_PROBLEM DESCRIPTION_
Every line of the listing that holds the word "Hres" should be returned.
--- DATA SHOWN ---
(** C14: A function of GLIBC that is patched is the loader's function.  When applying a patch to a function of [size] bytes succeeds, the
    processor that enters the function reaches the replacement, through the endbr64 of the function if it has one and
    no-operations; a patch that does not fit leaves the code alone; in either case no byte outside
    of the function, nor its endbr64, is changed.  The exception are sizes below that of the endbr64 the
    code begins with: the rest of the function then counts as 2^64 - 4 + size bytes, which the patch considers
    large enough, and it reports success after overwriting as many. *)
Theorem nops_patch_redirects (p : Patch) o base address size s r s' (a := w64 (base + address)) :
  store_ok s -> func p = nops_jmp -> is_u64 (arg p) -> is_u64 size -> a + size + 14 < 2^64 ->
  within s o a (Nat.max 4 (Z.to_nat size)) -> apply p o base address size s = Ok (r, s') ->
  if decide (skip (pending s) a <= size) then
    changed s s' (a + skip (pending s) a) (a + size)
    /\ if r then enter (Z.to_nat size) (pending s') a = Some (arg p) else forall x, pending s' x = pending s x
  else
    (r = false /\ forall x, pending s' x = pending s x)
    \/ exists s1 g q, composed s1 o g a q /\ (forall x, pending s1 x = pending s x)
         /\ nops_jmp (q + 4) (2^64 - 4 + size) (arg p) s1 = Ok (r, s') /\ r = true.
Proof.
  intros Hok Hf Harg Hu Htop Hw Hr. pose proof (w64_range (base + address)) as Ha. change (is_u64 a) in Ha. unfold is_u64 in Ha, Hu.
  set (k := skip (pending s) a) in *. assert (k = 0 \/ k = 4) as Hk4 by (unfold k, skip; destruct (code_at _ _ _); auto).
  assert (0 <= k <= 4) as Hk by lia.
  destruct (apply_inv p o base address size s r s' Hok Hr) as [(-> & Hs & _)|(s1 & g & q & Hok1 & Hc1 & Hin1 & Hp1 & Hi1 & Hr1)].
  { eapply within_same; [done|exact Hw|lia]. }
  { exact Hu. }
  { case_decide; [|by left]. split; [intros x _; apply Hs|exact Hs]. }
  change (func p (q + k) (w64 (size - k)) (arg p) s1 = Ok (r, s')) in Hr1. rewrite Hf in Hr1. fold a in Hc1, Hin1.
  case_decide as Hsize.
  2: { right. exists s1, g, q. split; [done|]. split; [done|]. assert (k = 4) as Hk' by lia. rewrite Hk' in *.
       assert (w64 (size - 4) = 2^64 - 4 + size) as Hwrap.
       { unfold w64. rewrite <- (Z.mod_small (2^64 - 4 + size) (2^64)) by lia. rewrite <- (Z_mod_plus_full (size - 4) 1). f_equal. lia. }
       rewrite Hwrap in Hr1. split; [exact Hr1|]. unfold nops_jmp in Hr1. rewrite (proj2 (Z.ltb_ge _ _)) in Hr1 by lia.
       apply bind_Ok in Hr1 as (? & ? & _ & Hr1). by apply bind_Ok in Hr1 as (? & ? & _ & [<- _]%Ok_inj). }
  rewrite w64_small in Hr1 by (unfold is_u64; lia).
  destruct (nops_jmp_spec s1 s' o g a q k size (arg p) r Hok1 Hc1 Hin1 ltac:(lia)
              ltac:(eapply within_same; [exact Hi1|exact Hw|lia]) Hr1) as [Hch Hres].
  split; [intros x Hx; rewrite (Hch x Hx); apply Hp1|]. destruct r; [|intros x; by rewrite Hres].
  destruct Hres as (Hge & Hn & Hj). apply jump_code_exec in Hj as [Hj Hne]; [|done|lia|lia].
  assert (slide (Z.to_nat size) (pending s') (a + k) = Some (arg p)) as Hsl.
  { replace (Z.to_nat size) with (Z.to_nat (size - k - 14) + Datatypes.S (Z.to_nat (k + 13)))%nat by lia.
    rewrite slide_nops by exact Hn. replace (a + k + Z.of_nat (Z.to_nat (size - k - 14))) with (a + (size - 14)) by lia.
    cbn [slide]. by rewrite (proj2 (Z.eqb_neq _ _) Hne). }
  unfold enter. rewrite skip_endbr. unfold k, skip in *.
  destruct (code_at (pending s) a endbr64) eqn:He.
  - assert (code_at (pending s') a endbr64 = true) as ->; [|exact Hsl].
    rewrite <- He. apply code_at_ext. intros i Hi. change (length endbr64) with 4%nat in Hi.
    rewrite (Hch (a + Z.of_nat i)) by lia. apply Hp1.
  - rewrite Z.add_0_r in Hsl. rewrite <- skip_endbr, (slide_no_endbr _ _ _ _ Hsl). exact Hsl.
Qed.

Lemma find_code_search (s : S) code n a : find_code s code n a = search (load s) code n a.
Proof. revert a; induction n as [|n IH]; intros a; [done|]. cbn [find_code search]. by rewrite IH. Qed.
Lemma redirect_fork_spec s1 s' o g a q k size arg r :
  store_ok s1 -> composed s1 o g a q -> in_segment s1 o g a -> 0 <= k <= size ->
  within s1 o a (Z.to_nat size + length (fork_syscall glibc)) -> redirect_fork_syscall glibc (q + k) (size - k) arg s1 = Ok (r, s') ->
  match search (pending s1) (fork_syscall glibc) (Z.to_nat (size - k)) (a + k) with
  | Some b => r = true /\ changed s1 s' b (b + Z.of_nat (length (fork_syscall glibc))) /\ reads (pending s') b (call_code glibc arg)
  | None => r = false /\ s' = s1
  end.
Proof.
  intros Hok Hc Hin Hk Hw Hr. unfold redirect_fork_syscall in Hr. apply bind_Ok in Hr as (s & s0 & Hg & Hr). apply Ok_inj in Hg as [<- <-].
  rewrite find_code_search, (search_ext (load s1) (pending s1) (fork_syscall glibc) _ (q + k) (a + k)) in Hr.
  2: { intros i Hi. rewrite <- !Z.add_assoc. apply (composed_load s1 o g a q); [done|done|lia|].
       replace (a + (k + Z.of_nat i)) with (a + Z.of_nat (Z.to_nat k + i)) by lia. apply Hw; [done|lia]. }
  pose proof (search_spec (pending s1) (fork_syscall glibc) (Z.to_nat (size - k)) (a + k)) as Hs.
  destruct (search (pending s1) _ _ _) as [b|]; cbn in Hr; [|by apply Ok_inj in Hr as [<- <-]].
  destruct Hs as (Hb & _ & _). apply bind_Ok in Hr as ([] & s2 & H2 & Hr). apply Ok_inv in H2 as [_ H2]. apply Ok_inj in Hr as [<- <-].
  replace (b - (a + k) + (q + k)) with (q + (b - a)) in H2 by lia. pose proof (call_code_length glibc arg) as Hl.
  destruct (store_at _ _ _ _ _ (b - a) (call_code glibc arg) _ Hok Hc ltac:(lia)
              ltac:(eapply within_same; [done|exact Hw|lia]) Hin H2) as (_ & _ & Hp & _).
  replace (a + (b - a)) with b in Hp by lia. split; [done|]. split.
  - intros x Hx. rewrite Hp, Hl, decide_False by lia. done.
  - replace b with (b + 0) by lia. apply (pending_reads s1 s2 b 0). by rewrite Z.add_0_r.
Qed.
---
_THE COMPLETED TASK_
              ltac:(eapply within_same; [exact Hi1|exact Hw|lia]) Hr1) as [Hch Hres].
  split; [intros x Hx; rewrite (Hch x Hx); apply Hp1|]. destruct r; [|intros x; by rewrite Hres].
  destruct Hres as (Hge & Hn & Hj). apply jump_code_exec in Hj as [Hj Hne]; [|done|lia|lia].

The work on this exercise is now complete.